The mobile emergency primary health care units established by WHO have provided about 200 000 patient consultations since 2015. However, in 2016, low funding resulted in major delays, interruptions and even discontinuation of critical activities provided by WHO and its partners, such as the mobile units, that supply services in hard-to-reach areas.

“The biggest humanitarian needs in Ukraine are access to essential and lifesaving services and medicines, including care for trauma and injuries, noncommunicable diseases, disease surveillance and proper control for communicable diseases,” said Dr Marthe Everard, WHO Representative to Ukraine. “We rely on partnerships with key donors to help us to provide the needed services and support.”

Germany steps up help for Ukraine

The Federal Foreign Office of Germany donated €2.5 million to WHO to deliver emergency health services to crisis-affected people in Ukraine.

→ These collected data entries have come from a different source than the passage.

(* ===== verification/Binary64.v ===== *)
(** * JavaScript numbers as IEEE 754 binary64 values

    Every JavaScript number of src/script.js (the parsed [total], the
    displayed [price], the [Math.random()] draws of the demo handlers) is
    a binary64 value.  This file represents them with the Standard
    Library's [SpecFloat.spec_float] at precision 53 and maximal exponent
    1024, the specification of the kernel's primitive floats, and defines
    the operations the script applies to them: the decimal-to-binary
    rounding of number literals, [ToBoolean], [Math.floor] and
    multiplication.  Decimal printing is in [NumberFormat.v], parsing in
    [NumberParse.v]. *)

From S2P Require Import Prelude.

#[local] Open Scope Z_scope.

(** ** The binary64 format *)

Definition prec : Z := 53.
Definition emax : Z := 1024.

Abbreviation number := spec_float.

#[export] Instance number_eq_dec : EqDecision number.
Proof. solve_decision. Defined.

Definition NaN : number := S754_nan.
Definition PosInf : number := S754_infinity false.
Definition NegInf : number := S754_infinity true.
Definition PosZero : number := S754_zero false.
Definition NegZero : number := S754_zero true.

(** A well-formed binary64 value: canonical mantissa, exponent in range. *)
Definition valid (x : number) : bool := valid_binary prec emax x.

Definition is_nan (x : number) : bool :=
  match x with S754_nan => true | _ => false end.

Definition is_finite (x : number) : bool :=
  match x with S754_zero _ | S754_finite _ _ _ => true | _ => false end.

(** ** ToBoolean on numbers: +0, -0 and NaN are falsy *)

Definition num_truthy (x : number) : bool :=
  match x with
  | S754_zero _ | S754_nan => false
  | _ => true
  end.

(** [a || b] on two numbers: [a] unless it is falsy. *)
Definition num_or (a b : number) : number := if num_truthy a then a else b.

(** ** Exact values

    A finite nonzero value [m * 2^e] is the ratio [num / den] of the two
    positive integers [ratio m e]. *)

Definition ratio (m : positive) (e : Z) : Z * Z :=
  (Zpos m * 2 ^ Z.max 0 e, 2 ^ Z.max 0 (- e)).

(** ** Rounding a decimal to binary64

    The Number value of the mathematical value [(-1)^neg * m * 10^e],
    rounded to nearest, ties to even (ECMA-262 6.1.6.1 and the
    StringNumericValue of 7.1.4.1.1).  A positive exponent scales the
    integer, a negative one is a correctly rounded division by a power of
    ten; both use the rounding of [SpecFloat]. *)

Definition round_decimal (neg : bool) (m : Z) (e : Z) : number :=
  match m with
  | Zpos p =>
      if 0 <=? e
      then binary_normalize prec emax (cond_Zopp neg (Zpos p * 10 ^ e)) 0 neg
      else SFdiv prec emax (S754_finite neg p 0)
                 (S754_finite false (Z.to_pos (10 ^ (- e))) 0)
  | _ => S754_zero neg
  end.

(** ** Arithmetic used by the script *)

(** [x * y] *)
Definition mul (x y : number) : number := SFmul prec emax x y.

(** [Math.floor(x)]: the greatest integral number not above [x];
    NaN, infinities and zeros are returned unchanged. *)
Definition floor (x : number) : number :=
  match x with
  | S754_finite s m e =>
      if 0 <=? e then x
      else
        let d := 2 ^ (- e) in
        if s
        then binary_normalize prec emax (- ((Zpos m + d - 1) / d)) 0 true
        else binary_normalize prec emax (Zpos m / d) 0 false
  | _ => x
  end.

(** The number of an integer literal, e.g. the [100] of [Math.random() * 100]. *)
Definition of_Z (z : Z) : number := binary_normalize prec emax z 0 false.

(** ** The sign of a rounded decimal *)

(** The rounding of [SpecFloat] treats the sign apart from the mantissa. *)
Lemma binary_round_aux_opp mx ex lx :
  binary_round_aux prec emax true mx ex lx = SFopp (binary_round_aux prec emax false mx ex lx).
Proof.
  unfold binary_round_aux.
  destruct (shr_fexp prec emax mx ex lx) as [mrs e'].
  destruct (shr_fexp prec emax _ e' loc_Exact) as [mrs' e''].
  destruct (shr_m mrs'); try reflexivity. simpl. by destruct (_ <=? _)%Z.
Qed.

(** [-d] rounds to the opposite of [d]. *)
Lemma round_decimal_neg m e : round_decimal true m e = SFopp (round_decimal false m e).
Proof.
  unfold round_decimal. destruct m as [|p|p]; try reflexivity.
  destruct (0 <=? e)%Z eqn:He.
  - apply Z.leb_le in He.
    assert (0 < Z.pos p * 10 ^ e)%Z as Hpos
      by (apply Z.mul_pos_pos; [lia | apply Z.pow_pos_nonneg; lia]).
    unfold binary_normalize, cond_Zopp.
    destruct (Z.pos p * 10 ^ e)%Z eqn:Hz; try lia. simpl.
    unfold binary_round. destruct (shl_align p0 0 _). apply binary_round_aux_opp.
  - unfold SFdiv. simpl. destruct (SFdiv_core_binary _ _ _ _ _ _) as [[mz ez] lz].
    apply binary_round_aux_opp.
Qed.
(* ===== verification/NumberFormat.v ===== *)
(** * Printing binary64 numbers: [Number::toString] and [toFixed]

    The table of src/script.js prints each price with
    [entry.price.toFixed(2)] (updateTable, line 65), and template
    literals print numbers with [Number::toString] (ECMA-262 6.1.6.1.20);
    [toFixed] falls back to [Number::toString] for non-finite values and
    for magnitudes of at least 10^21.  Both are translated here from
    ECMA-262 (Number::toString, Number.prototype.toFixed), on exact
    integer arithmetic over the value [m * 2^e] of a number. *)

From S2P Require Import Prelude Binary64.

#[local] Open Scope string_scope.
#[local] Open Scope Z_scope.

(** ** Decimal digits of integers *)

Definition digits_of_pos (p : positive) : string :=
  NilEmpty.string_of_uint (Pos.to_uint p).

(** The decimal representation of a nonnegative integer ("0" for 0). *)
Definition digits_of_Z (z : Z) : string :=
  match z with
  | Zpos p => digits_of_pos p
  | _ => "0"
  end.

(** The number of decimal digits of a positive integer. *)
Definition ndigits (z : Z) : Z :=
  match z with
  | Zpos p => Z.of_nat (Decimal.nb_digits (Pos.to_uint p))
  | _ => 0
  end.

(** [floor (log10 (num / den))] for positive [num] and [den]: the digit
    counts fix it up to one, a comparison settles it. *)
Definition dec_exponent (num den : Z) : Z :=
  let t := ndigits num - ndigits den in
  if den * 10 ^ Z.max 0 t <=? num * 10 ^ Z.max 0 (- t) then t else t - 1.

(** ** Number::toString: the shortest decimal that rounds back *)

(** [x * 10^(k-n)] as a fraction [N / D]. *)
Definition scaled (num den k n : Z) : Z * Z :=
  if 0 <=? k - n then (num * 10 ^ (k - n), den) else (num, den * 10 ^ (n - k)).

(** [N / D] rounded to nearest, ties to even. *)
Definition nearest (N D : Z) : Z :=
  let q := N / D in
  let r := N mod D in
  if 2 * r <? D then q
  else if D <? 2 * r then q + 1
  else if Z.even q then q else q + 1.

(** A [k]-digit significand [s] with decimal exponent [n]; a rounding up
    to [10^k] moves to the next decade. *)
Definition normalise (k n s : Z) : Z * Z :=
  if s =? 10 ^ k then (10 ^ (k - 1), n + 1) else (s, n).

(** [s * 10^(n-k)] rounds to [x]. *)
Definition roundtrips (x : number) (k : Z) (sn : Z * Z) : bool :=
  bool_decide (round_decimal false sn.1 (sn.2 - k) = x).

(** The [k]-digit candidates below and above [x]; the closer one when
    both round back to [x] (ECMA-262 6.1.6.1.20, step 5 and its note). *)
Definition shortest_step (x : number) (num den n k : Z) : option (Z * Z) :=
  let '(N, D) := scaled num den k n in
  let lo := N / D in
  let hi := if N mod D =? 0 then lo else lo + 1 in
  let lo_ok := roundtrips x k (normalise k n lo) in
  let hi_ok := roundtrips x k (normalise k n hi) in
  if lo_ok && hi_ok then Some (normalise k n (nearest N D))
  else if lo_ok then Some (normalise k n lo)
  else if hi_ok then Some (normalise k n hi)
  else None.

(** Try [k = 1, 2, ...]; after 16 failures, 17 digits: the nearest
    17-digit decimal of a binary64 value always rounds back to it. *)
Fixpoint shortest_search (x : number) (num den n k : Z) (fuel : nat) : Z * Z * Z :=
  match fuel with
  | O =>
      let '(N, D) := scaled num den k n in
      let '(s, n') := normalise k n (nearest N D) in (s, k, n')
  | S fuel' =>
      match shortest_step x num den n k with
      | Some (s, n') => (s, k, n')
      | None => shortest_search x num den n (k + 1) fuel'
      end
  end.

(** The significand [s], its digit count [k] and the decimal exponent
    [n] of a positive finite number: [x = s * 10^(n-k)] after rounding. *)
Definition shortest (m : positive) (e : Z) : Z * Z * Z :=
  let '(num, den) := ratio m e in
  shortest_search (S754_finite false m e) num den (dec_exponent num den + 1) 1 16.

(** Steps 6 to 11 of Number::toString: plain, fractional, small or
    exponential notation. *)
Definition format_decimal (s k n : Z) : string :=
  let sd := digits_of_Z s in
  if (k <=? n) && (n <=? 21) then sd ++ str_repeat "0"%char (Z.to_nat (n - k))
  else if (0 <? n) && (n <=? 21) then
    String.substring 0 (Z.to_nat n) sd ++ "." ++ String.substring (Z.to_nat n) (Z.to_nat (k - n)) sd
  else if (-6 <? n) && (n <=? 0) then "0." ++ str_repeat "0"%char (Z.to_nat (- n)) ++ sd
  else
    let e := n - 1 in
    let c := if 0 <=? e then "+" else "-" in
    (if k =? 1 then sd else String.substring 0 1 sd ++ "." ++ String.substring 1 (Z.to_nat (k - 1)) sd)
      ++ "e" ++ c ++ digits_of_Z (Z.abs e).

Definition to_string (x : number) : string :=
  match x with
  | S754_nan => "NaN"
  | S754_zero _ => "0"
  | S754_infinity false => "Infinity"
  | S754_infinity true => "-Infinity"
  | S754_finite neg m e =>
      (if neg then "-" else "") ++
      (let '(s, k, n) := shortest m e in format_decimal s k n)
  end.

(** ** Number.prototype.toFixed *)

(** The integer [n] with [n / 10^f - x] closest to zero, the larger on a
    tie: [floor (x * 10^f + 1/2)]. *)
Definition fixed_n (num den : Z) (f : nat) : Z :=
  (2 * num * 10 ^ Z.of_nat f + den) / (2 * den).

(** Steps 10.b to 10.d: the digits of [n] with a point before the last
    [f], padded with zeros on the left. *)
Definition fixed_digits (n : Z) (f : nat) : string :=
  let m := digits_of_Z n in
  match f with
  | O => m
  | _ =>
      let k := String.length m in
      let '(m', k') := if (k <=? f)%nat then (str_repeat "0"%char (f + 1 - k)%nat ++ m, (f + 1)%nat) else (m, k) in
      String.substring 0 (k' - f)%nat m' ++ "." ++ String.substring (k' - f)%nat f m'
  end.

(** [x.toFixed(f)] for a fraction-digit count [f] in [0, 100] (the
    script passes 2, so the RangeError of other counts is unreachable). *)
Definition to_fixed (x : number) (f : nat) : string :=
  match x with
  | S754_nan | S754_infinity _ => to_string x
  | S754_zero _ => fixed_digits 0 f
  | S754_finite neg m e =>
      let sign := if neg then "-" else "" in
      let '(num, den) := ratio m e in
      if 10 ^ 21 * den <=? num then sign ++ to_string (S754_finite false m e)
      else sign ++ fixed_digits (fixed_n num den f) f
  end.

“This is an important contribution from Germany to the people of Ukraine,” said Ambassador Ulrich Seidenberger, Deputy Permanent Representative of Germany in Geneva. “We are partnering with WHO because we wanted to ensure that we can help the most vulnerable people in eastern Ukraine.”

The funds will be used to fill critical gaps in essential and lifesaving medical supplies for the conflict-affected, and to ensure provision of enhanced access to essential quality health care services.

Germany also continues to support humanitarian aid efforts run by the United Nations and several nongovernmental organizations to supply food and winter clothing to those in need in eastern Ukraine. Since the start of the conflict, it has made available a total of more than €50 million for this purpose.  

“WHO very much welcomes the continuing support of Germany to help the people of Ukraine,” Dr Everard said. “These funds will allow us to move forward in working with partners to deliver essential health care to the people in eastern Ukraine who need it the most.”